● Dataset excerpts
Lemma mul_words z x : limbs_ok z -> limbs_ok x ->
  exists t0 t1 t2 t3 t4 t5 t6 t7, word t0 /\ word t1 /\ word t2 /\ word t3 /\ word t4 /\ word t5 /\ word t6 /\ word t7 /\
  sum8 t0 t1 t2 t3 t4 t5 t6 t7 = val z * val x /\ mul z x = fieldReduce512 t0 t1 t2 t3 t4 t5 t6 t7.
Proof.
  destruct z as [a0 a1 a2 a3], x as [b0 b1 b2 b3]. intros (Ha0&Ha1&Ha2&Ha3) (Hb0&Hb1&Hb2&Hb3). cbn [z0 z1 z2 z3] in *.
  unfold mul. 
  assert (Hx : 0 <= b0 + B * b1 + B * B * b2 + B * B * B * b3 < B * B * B * B) by (words; lia).
  pose proof (prod_bound (a0 + B * a1) _ (B * B) _ ltac:(words; lia) Hx) as P1.
  pose proof (prod_bound (a0 + B * a1 + B * B * a2) _ (B * B * B) _ ltac:(words; lia) Hx) as P2.
  pose proof (prod_bound (a0 + B * a1 + B * B * a2 + B * B * B * a3) _ (B * B * B * B) _ ltac:(words; lia) Hx) as P3.
  repeat first [ progress cbv beta iota zeta | word_step | keep_u64 ].
  eexists _, _, _, _, _, _, _, _. do 8 (split; [shelve|]). split; [|reflexivity].
  powers. lia.
  Unshelve. all: words; lia.
Qed.

Definition ones : Z := B - 1.

Lemma land_ones_word x : word x -> Z.land x ones = x.
Proof. intros H. change ones with (Z.ones 64). rewrite Z.land_ones by lia. by apply Z.mod_small. Qed.

Lemma ldiff_ones_word x : word x -> Z.ldiff x ones = 0.
Proof.
  intros H. change ones with (Z.ones 64). apply Z.ldiff_ones_r_low; [apply H|].
  destruct (Z.eq_dec x 0) as [->|]; [cbn; lia|]. apply Z.log2_lt_pow2; [destruct H; lia|apply H].
Qed.

Lemma selectWord_ones a b : word a -> word b -> selectWord a b ones = a.
Proof. intros. unfold selectWord. rewrite land_ones_word, ldiff_ones_word by done. apply Z.lor_0_r. Qed.

Lemma selectWord_zero a b : selectWord a b 0 = b.
Proof. unfold selectWord. by rewrite Z.land_0_r, Z.ldiff_0_r. Qed.

Lemma fieldSelect_ones a b : limbs_ok a -> limbs_ok b -> fieldSelect a b ones = a.
Proof. destruct a, b. intros (?&?&?&?) (?&?&?&?). unfold fieldSelect. cbn in *. by rewrite !selectWord_ones. Qed.

Lemma fieldSelect_zero a b : fieldSelect a b 0 = b.
Proof. destruct a, b. unfold fieldSelect. by rewrite !selectWord_zero. Qed.

Lemma borrow_mask b : 0 <= b <= 1 -> u64 (0 - b) = if b =? 1 then ones else 0.
Proof. intros. assert (b = 0 \/ b = 1) as [-> | ->] by lia; reflexivity. Qed.

Ltac p_lit := change (B ^ 4) with 115792089237316195423570985008687907853269984665640564039457584007913129639936 in *; change (2 ^ 63) with 9223372036854775808 in *; change (2 ^ 32) with 4294967296 in *; unfold p, B in *; change (2 ^ 255 - 19) with 57896044618658097711785492504343953926634992332820282019728792003956564819949 in *.

Ltac chain := repeat first [ progress cbv beta iota zeta | word_step | keep_u64 ].

Lemma fieldP_ok : limbs_ok fieldP /\ val fieldP = p.
Proof. split; [|reflexivity]. unfold limbs_ok, word. vm_compute. intuition congruence. Qed.

Lemma mod_once a : p <= a < 2 * p -> a mod p = a - p.
Proof. intros. symmetry. apply (Z.mod_unique _ _ 1); lia. Qed.

Lemma field_canonical_ok z : limbs_ok z -> val z < 2 * p ->
  reduced (canonical z) /\ val (canonical z) = val z mod p.
Proof.
  intros Hz Hlt. pose proof Hz as (?&?&?&?). destruct fieldP_ok as [(?&?&?&?) HP].
  unfold canonical. set (p0 := z0 fieldP) in *. set (p1 := z1 fieldP) in *. set (p2 := z2 fieldP) in *. set (p3 := z3 fieldP) in *.
  chain.
  assert (HP' : p0 + B * p1 + B * B * p2 + B * B * B * p3 = p) by exact HP.
  assert (Hd : val (mkField d d0 d1 d2) - B ^ 4 * b2 = val z - p) by (rewrite <- HP'; powers; lia).
  assert (Hl : limbs_ok (mkField d d0 d1 d2)) by done.
  assert (0 <= val z) by (powers; lia).
  assert (0 <= val (mkField d d0 d1 d2) < B ^ 4) by (powers; lia).
  rewrite borrow_mask by done. assert (b2 = 0 \/ b2 = 1) as [-> | ->] by lia.
  - change (not64 (if 0 =? 1 then ones else 0)) with ones. rewrite fieldSelect_ones by done.
    rewrite Z.mul_0_r, Z.sub_0_r in Hd. unfold reduced. rewrite Hd. rewrite (mod_once (val z)) by lia. split; [split; [done|lia]|done].
  - change (not64 (if 1 =? 1 then ones else 0)) with 0. rewrite fieldSelect_zero.
    unfold reduced. rewrite Z.mod_small by lia. split; [split; [done|lia]|done].
Qed.

Lemma top_split x : word x -> x = 2 ^ 63 * Z.shiftr x 63 + Z.land x fieldTopMask /\
  0 <= Z.shiftr x 63 <= 1 /\ 0 <= Z.land x fieldTopMask < 2 ^ 63.
Proof.
  intros H. change fieldTopMask with (Z.ones 63). rewrite Z.land_ones, Z.shiftr_div_pow2 by lia. words.
  pose proof (Z.div_mod x (2 ^ 63) ltac:(lia)). pose proof (Z.mod_pos_bound x (2 ^ 63) ltac:(lia)). lia.
Qed.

● Problem statement
Reproduce the lines from the one with "unfold reduced. rewrite Z.mod_small" to the end of the data exactly, leaving out every earlier line.

● Output for this task
    unfold reduced. rewrite Z.mod_small by lia. split; [split; [done|lia]|done].
Qed.

Lemma top_split x : word x -> x = 2 ^ 63 * Z.shiftr x 63 + Z.land x fieldTopMask /\
  0 <= Z.shiftr x 63 <= 1 /\ 0 <= Z.land x fieldTopMask < 2 ^ 63.
Proof.
  intros H. change fieldTopMask with (Z.ones 63). rewrite Z.land_ones, Z.shiftr_div_pow2 by lia. words.
  pose proof (Z.div_mod x (2 ^ 63) ltac:(lia)). pose proof (Z.mod_pos_bound x (2 ^ 63) ltac:(lia)). lia.
Qed.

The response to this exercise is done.